Information Commissioner finds firm’s security measures lacking

The Information Commissioner (ICO) has hit Interserve with a £4.4m fine after weak security measures allowed hackers to steal the personal data of up to 113,000 current and former employees.

Cybercriminals struck in May 2020, using a phishing email to gain access to employee information at the firm, which is a Ministry of Defence contractor and had recently been involved in the construction of the NHS Nightingale Hospital in Birmingham.

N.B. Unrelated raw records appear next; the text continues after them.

(** * Upgrade tool: configuration merge, hardening, diff report and orchestration

  A shallow embedding of [configMerger.mjs] and of the upgrade route of
  [server.mjs], with the properties of the specification stated over it.

  JavaScript strings are sequences of UTF-16 code units; they are modelled
  as lists of code units ([N]).  Arrays are lists, plain records are Rocq
  records, and array updates by index use stdpp's list insert. *)

From Stdlib Require Import String Ascii.
From stdpp Require Import base decidable option numbers list gmap.

Local Open Scope Z_scope.
Local Open Scope nat_scope.
Local Open Scope list_scope.

(* ========================================================================= *)
(** * JavaScript string primitives *)
(* ========================================================================= *)

Module Js.

(** A string value: its UTF-16 code units. *)
Abbreviation str := (list N).

(** A source literal (ASCII only). *)
Definition lit (s : string) : str :=
  List.map N_of_ascii (list_ascii_of_string s).

Definition nl : N := 10%N.
Definition sp : N := 32%N.
Definition dq : N := 34%N.
Definition hash : N := 35%N.

(** ECMAScript [WhiteSpace] and [LineTerminator] code units: what
    [String.prototype.trim] strips and what [\s] matches. *)
Definition is_ws (c : N) : bool :=
  (bool_decide (c ∈ [9; 10; 11; 12; 13; 32; 160; 5760; 8232; 8233; 8239; 8287;
                    12288; 65279]%N)
   || ((8192 <=? c) && (c <=? 8202))%N).

Fixpoint trimStart (s : str) : str :=
  match s with
  | c :: s' => if is_ws c then trimStart s' else s
  | [] => []
  end.

Definition trimEnd (s : str) : str := rev (trimStart (rev s)).

(** [s.trim()] *)
Definition trim (s : str) : str := trimEnd (trimStart s).

(** [s.startsWith(p)] *)
Fixpoint startsWith (p s : str) : bool :=
  match p, s with
  | [], _ => true
  | a :: p', b :: s' => (a =? b)%N && startsWith p' s'
  | _ :: _, [] => false
  end.

(** [s.endsWith(p)] *)
Definition endsWith (p s : str) : bool := startsWith (rev p) (rev s).

(** [s.includes(needle)] *)
Fixpoint includes (needle s : str) : bool :=
  startsWith needle s ||
  match s with
  | [] => false
  | _ :: s' => includes needle s'
  end.

(** [s.split(sep)] for a one-unit separator: never the empty array. *)
Fixpoint split (sep : N) (s : str) : list str :=
  match s with
  | [] => [[]]
  | c :: s' =>
      if (c =? sep)%N then [] :: split sep s'
      else match split sep s' with
           | l :: ls => (c :: l) :: ls
           | [] => [[c]]
           end
  end.
(** ** Two more facts about the damage *)

(** X26: The damage resolution with a power stat that is not negative, against a
    defender whose buff is not negative, returns 0 (a dodge) or something
    between 1 and twelve times the power stat (die 6, critical hit), and
    always draws three rolls, dodge or not. *)
Theorem damage_range (a d : who) (s : Z) (m : bool) (w : world) :
  0 <= s ->
  0 <= temp_defense_buff (get d w) ->
  exists (r : Z) (w' : world),
    _calculate_damage a d s m w = Ok r w'
    /\ 0 <= r <= Z.max 1 (12 * s)
    /\ rpos w' = (3 + rpos w)%nat
    /\ inputs w' = inputs w.
Proof.
  intros Hs Hbuff. rewrite _calculate_damage_run.
  destruct (dodged (get d w) w).
  - exists 0, (drawn 3 w). split_and!; try reflexivity; lia.
  - eexists _, _. split; [reflexivity |].
    assert (Hbase : base_damage (get a w) s w <= 12 * s).
    { unfold base_damage.
      pose proof (roll_range 1 6 0 w ltac:(lia)).
      destruct (roll_le _ _); nia. }
    rewrite take_damage_fst. unfold mitigated.
    assert (Hhalf : base_damage (get a w) s w / 2
                    <= Z.max 0 (base_damage (get a w) s w)).
    { destruct (Z.le_gt_cases 0 (base_damage (get a w) s w)).
      - pose proof (Z.div_le_upper_bound (base_damage (get a w) s w) 2
                      (base_damage (get a w) s w) ltac:(lia) ltac:(lia)).
        lia.
      - pose proof (Z.div_lt_upper_bound (base_damage (get a w) s w) 2 0
                      ltac:(lia) ltac:(lia)). lia. }
    split_and!; [| | destruct d; reflexivity | destruct d; reflexivity];
      destruct (is_defending (get d w)); lia.
Qed.

Lemma damage_range_witness :
  exists (r : Z) (w' : world),
    _calculate_damage Player Enemy 14 false one_blow = Ok r w'
    /\ 0 <= r <= Z.max 1 (12 * 14)
    /\ rpos w' = 3%nat
    /\ inputs w' = ["attack"].
Proof.
  apply (damage_range Player Enemy 14 false one_blow).
  - lia.
  - vm_compute. discriminate.
Defined.

Lemma roar_run (w : world) :
  name (enemy w) = "Bandit King" ->
  _enemy_special_move w
  = (_calculate_damage Enemy Player (strength (enemy w)) false ;;; ret tt)
      (with_buff 5 w).
Proof.
  intros Hname. unfold _enemy_special_move. unfold bind at 1.
  unfold read at 1. cbn [get]. rewrite Hname. reflexivity.
Qed.

(** X27: The King's Roar writes over whatever buff the player had: a player who
    has just read a Scroll of Protection meets the attack that follows the
    roar with a buff of 5, not 15. *)
Theorem kings_roar_overwrites_buff (w : world) (b : Z) :
  name (enemy w) = "Bandit King" ->
  _enemy_special_move (with_buff b w) = _enemy_special_move w.
Proof.
  intros Hname. rewrite (roar_run w Hname).
  rewrite (roar_run (with_buff b w) Hname). reflexivity.
Qed.

Lemma kings_roar_overwrites_buff_witness :
  _enemy_special_move (with_buff 15 roaring) = _enemy_special_move roaring.
Proof. apply (kings_roar_overwrites_buff roaring 15). reflexivity. Defined.

(** ** The two checks of the third stage *)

According to the ICO, the company, which employed roughly 53,500 people at the time of the attack, broke data protection law by failing to put in place appropriate technical and organisational measures in place to prevent unauthorised action of private data.


The hack took place shortly after Interserve’s involvement in the construction of Nightingale Hospital in Birmingham

A similar attempt had been made on Bam Construct, another Nightingale firm, the week prior, but unlike Interserve the company’s day-to-day operations were largely unaffected.

>> Interserve and Bam latest firms to suffer cyber attacks

Interserve data accessed by the hackers included contact details, national insurance numbers, and bank account details, as well as special category data including ethnic origin, religion, details of any disabilities, sexual orientation, and health information.

John Edwards, the UK’s information commissioner, said the biggest cyber risk for businesses was “complacency within their company”, though the company has strongly denied wrongdoing.

The ICO’s investigation found Interserve had failed to follow up on an alert of suspicious activity from its anti-virus software, which had flagged that malware had been installed onto an employee’s workstation after the staff member opened and downloaded the content of a forwarded phishing email.

The attacker subsequently compromised 283 systems and 16 accounts as well as uninstalling the company’s anti-virus solution. Personal data for up to 113,000 current and former employees was encrypted and rendered unavailable.

Edwards said: “Leaving the door open to cyber attackers is never acceptable, especially when dealing with people’s most sensitive information.

“This data breach had the potential to cause real harm to Interserve’s staff, as it left them vulnerable to the possibility of identity theft and financial fraud.

>> It’s not a case of if, but when – firms face growing cyber attack threat

The investigation also found that Interserve was using outdated software systems and protocols, had a lack of adequate staff training and insufficient risk assessments.

“If your business doesn’t regularly monitor for suspicious activity in its systems and fails to act on warnings or doesn’t update software and fails to provide training to staff, you can expect a similar fine from my office,” said Edwards.

In a statement, the Interserve Group disputed that its response was “in any way complacent”.

“As the ICO recognises in its [monetary penalty notice], Interserve took extensive steps to resolve the incident, engaging leading cyber response companies, and made significant investments across its operating companies to mitigate the potential impacts of the cyber incident on its past and present staff,” it said.

Another attempt was made to hack Interserve in December 2020, with the firm’s equipment services arm RMD Kwikform – since sold to French construction equipment giant Altrad – this time targeted. This second attack reportedly had “very limited impact” on either RMD or its parent.